Title: Tracking Confirmation and Association Through Causal Structure
Speaker: Dr. Gregory Wheeler, New University of Lisbon, Portugal
Date:
Time: 3:30pm
Place: THORV 105
Abstract:
Jointly sponsored by the Depts. of Computer Science and Philosophy
Many philosophers of science have argued that a set of evidence that is "coherent" confirms a hypothesis which explains such coherence. In this talk, we examine the relationships between probabilistic models of all three of these concepts: coherence, confirmation, and explanation. For coherence, we consider Shogenji's measure of association (deviation from independence). For confirmation, we consider several measures in the literature, and for explanation, we turn to Causal Bayes Nets and resort to causal structure and its constraint on probability. All else equal, we show that focused correlation (Wheeler 2009), which is the ratio of the coherence of evidence and the coherence of the evidence conditional on a hypothesis, tracks confirmation.

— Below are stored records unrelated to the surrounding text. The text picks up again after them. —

(** When the server closes a connection the cleaning thread stays: whatever happens
    next, short of [disconnect], connecting again starts a thread over a running one,
    which ends the program. *)
Theorem reconnect_terminates evs (c c' : client L) out : run evs c = Some (c', out) ->
  cleanup_thread_ c = true -> Disconnect ∉ evs -> run (evs ++ [Connect]) c = None.
Proof.
  intros Hr Ht Hn. rewrite run_app, Hr. cbn. enough (cleanup_thread_ c' = true) as H by (unfold connect; by rewrite H).
  revert c c' out Hr Ht. induction evs as [|ev evs IH]; intros c c' out Hr Ht; cbn [run] in Hr; [by injection Hr as <- <-|].
  apply not_elem_of_cons in Hn as [Hev Hn]. destruct (step ev c) as [[c1 o1]|] eqn:Es; [|done]. cbn [mbind option_bind] in Hr.
  destruct (run evs c1) as [[c2 o2]|] eqn:Er; [|done]. injection Hr as <- <-. eapply IH; [done|done|]. clear IH Er.
  destruct ev as [|cmd data cb timeout now l1 l2|data|now readings| |]; cbn [step] in Es.
  - unfold connect in Es. by rewrite Ht in Es.
  - unfold call in Es. destruct (negb (connected c)); [by injection Es as <- <-|]. destruct (breaker_open c); [by injection Es as <- <-|].
    destruct (pass_limiter l1 l2 c) as [[ok c3]|] eqn:E; [|done]. apply pass_limiter_keeps in E as (_ & _ & _ & H). cbn in Es.
    destruct ok; injection Es as <- <-; cbn; by rewrite H.
  - unfold on_message in Es. destruct (parse_all e (recv_buffer_ c ++ data)) as [ms| |]; [|done..]. cbn [obind] in Es. injection Es as Es.
    destruct (deliver_all_breaker ms (with_buffer (drop_consumed ms (recv_buffer_ c ++ data)) c)) as (_ & _ & H). rewrite Es in H. cbn in H. by rewrite H.
  - pose proof (fail_expired_thread (expired now c) readings (with_pending (filter (fun p => ~ deadline p.2 <= now) (pending_requests_ c)) c)) as H.
    unfold cleanup_expired_requests in Es. injection Es as Es. rewrite Es in H. cbn in H. by rewrite H.
  - by injection Es as <- <-.
  - done.
Qed.
End Runs.

(** ** The limiter is asked twice *)

Section Burst.
Context {IO : IterOrder Z} (e : endianness).
Import RateLimiter.

(** The bucket of the client's key holds [n] tokens at the time [t]. *)
Definition holds (t n : Z) (l : TokenBucket.limiter) : Prop :=
  default (TokenBucket.mkBucket (TokenBucket.capacity_ l) t) (TokenBucket.buckets_ l !! "rpc"%string) = TokenBucket.mkBucket n t.

Lemma refill_now t n l : TokenBucket.refill_tokens l t (TokenBucket.mkBucket n t) = Some (TokenBucket.mkBucket n t).
Proof. unfold TokenBucket.refill_tokens. cbn. by rewrite Z.sub_diag. Qed.

Lemma consume_now t n l : holds t n l -> 0 <= n < 2 ^ 63 -> exists l', TokenBucket.consume "rpc" 1 t t l = Some (1 <=? n, l') /\
  holds t (Z.max 0 (n - 1)) l'.
Proof.
  intros Hh Hn. unfold TokenBucket.consume. rewrite Hh, refill_now. cbn [mbind option_bind TokenBucket.tokens]. case_test.
  - rewrite i64_sub_def by lia. eexists. split; [done|]. unfold holds, TokenBucket.set_bucket. cbn. rewrite lookup_insert_eq. cbn. f_equal. lia.
  - eexists. split; [done|]. unfold holds, TokenBucket.set_bucket. cbn. rewrite lookup_insert_eq. cbn. f_equal. lia.
Qed.

Lemma remaining_now t n l : holds t n l -> exists r l', TokenBucket.get_remaining "rpc" t l = Some (r, l') /\ holds t n l'.
Proof.
  unfold TokenBucket.get_remaining. intros Hh. pose proof Hh as Hh'. unfold holds in Hh. destruct (_ !! _) as [b|]; [|by eexists _, _]. cbn in Hh. subst b.
  rewrite refill_now. eexists _, _. split; [reflexivity|]. unfold holds, TokenBucket.set_bucket. cbn. by rewrite lookup_insert_eq.
Qed.

(** A call at that time goes out if there is a token, and takes two. *)
Lemma pass_now t n l (c : client TokenBucket.limiter) : rate_limiter_ c = Some l -> holds t n l -> 0 <= n < 2 ^ 63 ->
  exists l', pass_limiter [t; t; t] [t; t] c = Some (1 <=? n, with_limiter (Some l') c) /\ holds t (Z.max 0 (n - 2)) l'.
Proof.
  intros Hl Hh Hn. unfold pass_limiter. rewrite Hl. cbn [RateLimiter.rl_step TokenBucket.token_bucket_limiter]. unfold TokenBucket.check.
  destruct (consume_now t n l Hh Hn) as (l1 & H1 & Hh1). cbn [reading nth]. rewrite H1. cbn [mbind option_bind].
  destruct (remaining_now t _ l1 Hh1) as (r & l2 & H2 & Hh2). rewrite H2. cbn [mbind option_bind allowed negb].
  destruct (1 <=? n) eqn:E; cbn [negb]; breflect.
  - destruct (consume_now t _ l2 Hh2 ltac:(lia)) as (l3 & H3 & Hh3). rewrite H3. cbn [mbind option_bind]. exists l3. split; [done|].
    replace (Z.max 0 (n - 2)) with (Z.max 0 (Z.max 0 (n - 1) - 1)) by lia. done.
  - exists l2. split; [done|]. by replace (Z.max 0 (n - 2)) with (Z.max 0 (n - 1)) by lia.
Qed.

Definition burst (t : Z) (l : list (Z * list byte * option Z)) : list event :=
  map (fun q => Call q.1.1 q.1.2 q.2 (-1) t [t; t; t] [t; t]) l.

Lemma burst_spec t l : forall n lim (c : client TokenBucket.limiter), connected c = true -> circuit_breaker_ c = None -> rate_limiter_ c = Some lim ->
  holds t n lim -> 0 <= n < 2 ^ 63 -> exists c' out, run e (burst t l) c = Some (c', out) /\
    Z.of_nat (length (sends out)) = Z.min (Z.of_nat (length l)) ((n + 1) / 2).
Proof.
  induction l as [|[[cmd data] cb] l IH]; intros n lim c H1 H2 H3 Hh Hn.
  { exists c, []. split; [done|]. pose proof (Z.div_pos (n + 1) 2 ltac:(lia) ltac:(lia)). cbn [sends length mbind list_bind]. lia. }
  destruct (pass_now t n lim c H3 Hh Hn) as (lim' & Hp & Hh'). cbn [burst map run step fst snd]. unfold call. rewrite H1. unfold breaker_open. rewrite H2, Hp.
  cbn [negb mbind option_bind]. destruct (1 <=? n) eqn:E; cbn [negb mbind option_bind]; breflect.
  - destruct (IH (Z.max 0 (n - 2)) lim' (add_request (next_request_id_ c) (mkPending cb (t + default_timeout_seconds_ c * 10 ^ 9)) (with_limiter (Some lim') c)) H1 H2 eq_refl Hh' ltac:(lia))
      as (c' & out & Hr & Hs). match goal with |- context [run e ?ev ?c0] => replace (run e ev c0) with (Some (c', out)) by (symmetry; exact Hr) end. eexists _, _. split; [done|].
    unfold sends in *. cbn. rewrite Nat2Z.inj_succ, Hs. destruct (decide (n = 1)) as [->|]; [change ((Z.max 0 (1 - 2) + 1) / 2) with 0; change ((1 + 1) / 2) with 1; lia|].
    replace (Z.max 0 (n - 2) + 1) with (n + 1 + (-1) * 2) by lia. rewrite Z.div_add by lia. lia.
  - assert (n = 0) as -> by lia. destruct (IH 0 lim' (with_limiter (Some lim') c) H1 H2 eq_refl Hh' ltac:(lia)) as (c' & out & Hr & Hs). unfold burst in Hr. rewrite Hr.
    eexists _, _. split; [done|]. unfold sends in *. rewrite bind_app, length_app, Nat2Z.inj_add, Hs. change ((0 + 1) / 2) with 0. destruct cb; cbn [invoke mbind list_bind app length]; lia.
Qed.

(** A call asks the token bucket with [check], which takes a token, and then takes
    another: of a burst of calls only half of the capacity, rounded up, is sent. *)
Theorem burst_halved t l cap rate (c : client TokenBucket.limiter) : connected c = true -> circuit_breaker_ c = None ->
  rate_limiter_ c = Some (TokenBucket.limiter_init cap rate) -> 0 <= cap < 2 ^ 63 ->
  exists c' out, run e (burst t l) c = Some (c', out) /\
    Z.of_nat (length (sends out)) = Z.min (Z.of_nat (length l)) ((cap + 1) / 2).
Proof. intros H1 H2 H3 Hc. by apply (burst_spec t l cap _ c H1 H2 H3). Qed.
End Burst.

(** ** Bytes left by a connection that ended *)

Section Stale.
Context {L : Type} `{RL : RateLimiter.RateLimiter L} {IO : IterOrder Z} (e : endianness).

We then show that the causal structure of the evidence and hypothesis can put strong constraints on how coherence in the evidence does or does not translate into confirmation of the hypothesis. Our results suggest how to reset the discussion of Bayesian coherentism within formal epistemology, for once we control for the role that causal structure plays in probabilistic models of coherence, we can see that the impossibility results have a much more limited scope than generally noted.